Sin embargo, esa cautela también tiene un costo político interno. Cada imagen de cientos de personas cruzando a nado, cada centro de acogida saturado y cada reporte sobre menores no acompañados alimenta la percepción de que el Estado ha perdido momentáneamente el control de una de sus fronteras exteriores. Esa percepción suele ser aprovechada por los movimientos políticos que proponen respuestas cada vez más restrictivas frente a la inmigración.
El problema es que ninguna democracia puede gobernar únicamente a partir de percepciones. Los gobiernos tienen la obligación de proteger sus fronteras, pero también de respetar el derecho internacional y garantizar un trato digno a quienes llegan. Mantener ese equilibrio nunca ha sido sencillo y mucho menos cuando la presión migratoria alcanza niveles extraordinarios.
La situación humanitaria tampoco puede minimizarse. Miles de personas emprendieron un recorrido que implicó arriesgar la vida en el mar. Las víctimas mortales registradas durante esta crisis recuerdan que detrás de cada debate político existen historias humanas marcadas por la desesperación, la incertidumbre y, en demasiados casos, la tragedia.

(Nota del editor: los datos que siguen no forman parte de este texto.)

(* ===== verification/Records.v ===== *)
(** * Records: revision metadata and reference types

    The identity layer every stored record carries ([contracts/base.py],
    [contracts/records.py]) and the four exact-reference types with their local
    and exact checks ([contracts/refs.py]). Opaque IDs are their strings, which
    hold UTF-8 bytes; datetimes are integers (microseconds since the epoch).
    [RunMeta] and its subclass [RecordMeta] are one record whose [rm_code] is
    [Some] exactly for the subclass. *)
From S2P Require Import Prelude.

(** ** Field types of [contracts/base.py] *)

Definition NonNegativeInt (z : Z) : bool := 0 <=? z.
Definition PositiveInt (z : Z) : bool := 1 <=? z.

(** The characters of [\s], as UTF-8 byte sequences: no other character. *)
Fixpoint all_space (s : string) : bool :=
  match s with
  | EmptyString => true
  | String c s1 =>
      let n := Ascii.nat_of_ascii c in
      if ((9 <=? n) && (n <=? 13) || (n =? 32))%nat then all_space s1
      else
        match s1 with
        | EmptyString => false
        | String d s2 =>
            let m := Ascii.nat_of_ascii d in
            if ((n =? 194) && ((m =? 133) || (m =? 160)))%nat then all_space s2
            else
              match s2 with
              | EmptyString => false
              | String e s3 =>
                  let k := Ascii.nat_of_ascii e in
                  if ((n =? 225) && (m =? 154) && (k =? 128)
                      || (n =? 226) && (m =? 128) &&
                         ((128 <=? k) && (k <=? 138) || (k =? 168) || (k =? 169) || (k =? 175))
                      || (n =? 226) && (m =? 129) && (k =? 159)
                      || (n =? 227) && (m =? 128) && (k =? 128))%nat
                  then all_space s3 else false
              end
        end
  end.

Pero tampoco sería responsable ignorar el impacto que una llegada masiva produce sobre una ciudad como Ceuta. Sus recursos son limitados. Los servicios de atención se saturan rápidamente y la capacidad institucional se pone a prueba en cuestión de horas. Ninguna comunidad está preparada para absorber un flujo de personas que modifica radicalmente su realidad cotidiana de un día para otro.
Europa enfrenta nuevamente el mismo dilema de siempre. Reacciona cuando la crisis ya estalló, despliega recursos de emergencia, promete revisar sus políticas migratorias y, una vez que disminuye la presión, vuelve a dejar el problema para después. Ese ciclo se ha repetido demasiadas veces como para seguir calificándolo de excepcional.
La experiencia demuestra que las fronteras pueden contener temporalmente los flujos, pero no eliminan las causas que los generan. Mientras persistan profundas desigualdades económicas entre ambas orillas del Mediterráneo y mientras la cooperación internacional dependa más de intereses coyunturales que de estrategias de largo plazo, episodios como el de Ceuta seguirán apareciendo con distinta intensidad.
También conviene preguntarse qué papel quiere desempeñar Europa en este fenómeno. Si la única respuesta consiste en financiar controles fronterizos más estrictos, el continente seguirá administrando las consecuencias sin atender las causas. Si, por el contrario, apuesta por una política común que combine seguridad, cooperación, desarrollo y vías legales de movilidad, tendrá mayores posibilidades de reducir la presión migratoria de manera sostenible.
La lección que deja Ceuta va mucho más allá de una frontera. Nos recuerda que la migración ya no puede analizarse únicamente desde la óptica humanitaria ni exclusivamente desde la seguridad nacional. Es un fenómeno donde confluyen economía, diplomacia, demografía y política internacional.
Europa haría mal en pensar que este episodio será el último. El verdadero riesgo no es que una nueva crisis vuelva a presentarse dentro de algunos años. El verdadero riesgo es acostumbrarse a vivir de emergencia en emergencia, reaccionando siempre cuando las imágenes ocupan las primeras planas y olvidando el problema apenas desaparecen de los titulares. Porque las fronteras pueden cerrarse durante un tiempo, pero los desafíos que las desbordan seguirán esperando una respuesta que, hasta ahora, nadie ha querido construir de fondo.